[[ Records supplied, beginning ]]

Lemma client_Add_law e c r c' : client_inv c -> InboxAdd e c = (r, c') ->
  client_inv c' /\ match r with
                   | Err _ => client_view c' = client_view c
                   | Ok e' => exists x, client_view c' = client_view c ++ [x] /\ e' = with_ID e (ie_ID (st_entry x))
                                /\ st_chat x = Chat_Key (ie_Chat e) /\ ie_Unread (st_entry x) = ie_Unread e
                   end.
Proof.
  intros Hi H. unfold InboxAdd, io_bind at 1 in H.
  destruct (learnPollProjection (ie_Event e) c) as [r1 c1] eqn:E1. apply learn_inbox in E1.
  unfold client_inv, client_view in *. destruct r1; [|injection H as <- <-; by rewrite E1].
  unfold io_bind at 1, io_of in H. destruct (marshalEvent _ _) as [event|] eqn:Em; [|injection H as <- <-; by rewrite E1].
  unfold io_bind in H. destruct (withStore _ c1) as [r2 c2] eqn:E2.
  apply withStore_inbox in E2 as [[Hr ->]|(t & E2 & Ht)]; [destruct r2; [done|]; injection H as <- <-; by rewrite E1|].
  rewrite E1 in E2. pose proof (AddInboxRecord_ok _ _ _ _ Hi E2) as Hok. rewrite <- Ht in Hok. destruct r2 as [id|x].
  - apply AddInboxRecord_Ok in E2 as (_ & _ & _ & rw & Hrows & Hid & _ & Hscan). injection H as <- <-.
    split; [done|]. exists (row_entry rw). rewrite Ht, Hrows, fmap_app. destruct (row_entry_fields rw) as (-> & _ & ->).
    rewrite Hid. split_and!; [done|done| |].
    + apply (f_equal rec_Chat) in Hscan. cbn in Hscan |- *. rewrite Hscan. unfold entry_record. by case_match.
    + apply (f_equal rec_Unread) in Hscan. cbn in Hscan |- *. rewrite Hscan. unfold entry_record. by case_match.
  - injection H as <- <-. split; [done|]. rewrite Ht. unfold AddInboxRecord in E2.
    destruct (MaxInt64 <=? tbl_seq _); [by injection E2 as _ <-|done].
Qed.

[[ Records supplied, end ]]

The answer consists of every line above in which the word "done" occurs.

* Solution to this exercise:
  apply withStore_inbox in E2 as [[Hr ->]|(t & E2 & Ht)]; [destruct r2; [done|]; injection H as <- <-; by rewrite E1|].
    split; [done|]. exists (row_entry rw). rewrite Ht, Hrows, fmap_app. destruct (row_entry_fields rw) as (-> & _ & ->).
    rewrite Hid. split_and!; [done|done| |].
  - injection H as <- <-. split; [done|]. rewrite Ht. unfold AddInboxRecord in E2.
    destruct (MaxInt64 <=? tbl_seq _); [by injection E2 as _ <-|done].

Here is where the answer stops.